Accession Number: 2018.ast.91

Description:

These are a set of thirteen large glass slides showing images of the lunar surface, taken through a telescope. Each slide is 16cm by 12cm, and each appears to be a copy of a page from the photographic book “Carte Photographique de la Lune” which contains photographs of the moon by Charles de Morvan. In addition to the name of the book and the photographer, each slide shows details about the photograph and section of the moon depicted.

The slides sit in the base of a cardboard box; the top of the box is missing. Sheets of paper are slipped between each slide.

Primary Materials: Glass, Cardboard

Markings:

On a paper sticker on the box: “ROYAL Dry Plate
MANUFACTURED BY
CANADIAN KODAK CO. LIMITED
TORONTO, CANADA”
“COMPLETE DIRECTIONS INSIDE PACKAGE”
“FOR SALE BY ALL DEALERS IN PHOTOGRAPHIC GOODS”

On paper label on the side of the box: “PROCESS” “1 DOZ” “4 3/4 x 6 1/2” “EMULSION No. 47[?]”

Written on a small sticker stuck to the cardboard box: “Moon Quods 3&4”
Written on another sticker stuck to the side of the cardboard box: “6 Plates of moon”

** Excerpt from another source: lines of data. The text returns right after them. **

(** What the handlers take from outside: the clock, encoders and decoders, the
    parameters of the services they call, and what the rest of the system does
    while a handler sleeps ([e_sleep d t s] is the instant the handler wakes up
    and the state it finds). *)
Record Env (P C R X : Type) := mkEnv {
  e_now : time;
  e_ParseTime : string → option time;                       (** RFC 3339 *)
  e_Targets : string → option (list string);                (** a JSON array of strings *)
  e_Profile : string → option LoadProfile.Profile;                      (** a JSON load profile *)
  e_Wrapper : string → option LoadProfile.Profile;                      (** a YAML one *)
  e_Batch : string → option Batch;
  e_Instantiate : string → option (string * Z * string);    (** name, project, target url *)
  e_Thresholds : string → option (list (string * string * float64));
  e_Session : string → option string;
  e_Star : string → option (option bool);
  e_Note : string → option (option string);
  e_Expiry : string → option (option Z);                    (** hours of a share link *)
  e_DecodePayload : string → option Payload;
  e_MarshalConf : Conf.Config → option string;
  e_UnmarshalScen : string → option Conf.Scenario;
  e_MarshalScen : Conf.Scenario → option string;
  e_YAMLDiagnostics : string → list Diagnostic;
  e_Image : Executor → result error string;
  e_Trace : result error Telemetry.TraceContext;
  e_DefaultEngine : Executor;
  e_MaxEngines : Z;
  e_Modes : ModeSources C H_;
  e_ParseQuantity : string → option Quantity;
  e_ParseCron : string → option Schedule.CronSchedule;
  e_Fingerprint : Z → World C H_ → result error string;
  e_ParseKubeconfig : string → result error ClusterCredential;
  e_Probe : ClusterCredential → string → result error unit;
  e_HashToken : string → string;
  e_Seal : result error string;
  e_Mint : result error string;
  e_Mac : string → string → string;
  e_MarshalPayload : Auth.payload → option string;
  e_Random : result error string;                           (** 32 bytes in hexadecimal *)
  e_Cancelled : time → bool;                                (** the client has gone by then *)
  e_ReportFields : Report → list (string * json);           (** the report's own JSON fields *)
  e_sleep : duration → time → Api P C R X → time * Api P C R X
}.
Arguments e_now {P C R X}.
Arguments e_ParseTime {P C R X}.
Arguments e_Targets {P C R X}.
Arguments e_Profile {P C R X}.
Arguments e_Wrapper {P C R X}.
Arguments e_Batch {P C R X}.
Arguments e_Instantiate {P C R X}.
Arguments e_Thresholds {P C R X}.
Arguments e_Session {P C R X}.
Arguments e_Star {P C R X}.
Arguments e_Note {P C R X}.
Arguments e_Expiry {P C R X}.
Arguments e_DecodePayload {P C R X}.
Arguments e_MarshalConf {P C R X}.
Arguments e_UnmarshalScen {P C R X}.
Arguments e_MarshalScen {P C R X}.
Arguments e_YAMLDiagnostics {P C R X}.
Arguments e_Image {P C R X}.
Arguments e_Trace {P C R X}.
Arguments e_DefaultEngine {P C R X}.
Arguments e_MaxEngines {P C R X}.
Arguments e_Modes {P C R X}.
Arguments e_ParseQuantity {P C R X}.
Arguments e_ParseCron {P C R X}.
Arguments e_Fingerprint {P C R X}.
Arguments e_ParseKubeconfig {P C R X}.
Arguments e_Probe {P C R X}.
Arguments e_HashToken {P C R X}.
Arguments e_Seal {P C R X}.
Arguments e_Mint {P C R X}.
Arguments e_Mac {P C R X}.
Arguments e_MarshalPayload {P C R X}.
Arguments e_Random {P C R X}.
Arguments e_Cancelled {P C R X}.
Arguments e_ReportFields {P C R X}.
Arguments e_sleep {P C R X}.
(* ===== verification/HttpAdmin.v ===== *)
(** * The HTTP API: projects, tenants, clusters and what a project announces

    The handlers of [project_handlers.go], [tenant_handlers.go],
    [cluster_handlers.go], [admin_handlers.go], [webhook_handlers.go],
    [slo_handlers.go], [digest_handlers.go], [reservation_handlers.go] and
    [session_handlers.go]. *)
From S2P Require Import Prelude Errors GoStrings GoFloat ParseFloat GoDuration Taurus Scenario Execution Rbac Auth Reservation Quota Directory Report Store TenantApp AuthApp Cluster AdminApp MetricsApp Slo Webhook Digest ClusterApp ProjectApp Http.
Import Account.

Section handlers.
Context {P C R X : Type} `{!Unicode} `{!URLParser} `{!Scheduler C} `{!AuthProvider P}.
Context `{!ClusterRegistry R} `{!CredentialStore X}.
Local Abbreviation S := (Api P C R X).
Context (env : Env P C R X) (d : Deps) (r : WebRequest).
Local Abbreviation now := (e_now env).
Local Abbreviation acct := (r_account r).
Local Abbreviation Handler := (M S Response Response).

#[local] Instance evaluator : ThresholdEvaluator Threshold.ThresholdStore :=
  {| EvaluateRun := Threshold.Threshold_EvaluateRun now |}.

Definition form : M S Response (string → list string) :=
  need (r_form r) 400 "failed to parse form".
Definition path_id (name message : string) : M S Response Z := need (pathInt r name) 400 message.
Definition queryInt : Z := default 0 (Atoi (query r "limit")).

(** ** Projects ([project_handlers.go]) *)
Definition toProjectResponse (p : Project.Project) : json :=
  JObj ([("id", JInt (Project.prj_ID p)); ("name", JStr (Project.prj_Name p));
         ("owner", JStr (Project.prj_Owner p))] ++
        omit_str "sid" (Project.prj_SID p) ++ omit_opt "tenant_id" JInt (Project.prj_TenantID p) ++
        omit_str "created_by" (Project.prj_CreatedBy p) ++
        omit_str "updated_by" (Project.prj_UpdatedBy p) ++
        [("created_time", JTime (Project.prj_CreatedTime p))]).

Dimensions (cm): Length= 17, Width = 17.5, Height = 3.2.

Function:

These slides were likely produced and used for demonstration or teaching purposes.

Condition:

Good: The slides themselves are in good condition. Around the edges of the slides, the images are born in places. Some of the slides exhibit minor damage, such as scrapes or staining. The paper separating each slide is badly yellowed, folded and in places ripped or stained. The cardboard box is missing the lid and the base is in very poor condition, very worn around the edges, stained along one full side with apparent liquid damage, and ripped along many of the folds.

Manufacturer:

Slides: Canadian Kodak Co. Ltd; Images: Charles de Morvan; Slide Exposures: Unknown

Date of Manufacture: Images: 1890s, Slides: 1930s?

Provenance:

It is unknown when these slides were produced, or why. They may be associated with teaching at the Department of Astronomy, or with work done at the David Dunlap Observatory. If the latter, they were likely moved from the David Dunlap Observatory in Richmond Hill in 2008, upon the sale of the observatory. It was stored at the Department of Astronomy and Astrophysics until 2017, when it was moved to a new storage location in McLennan Physical Laboratories.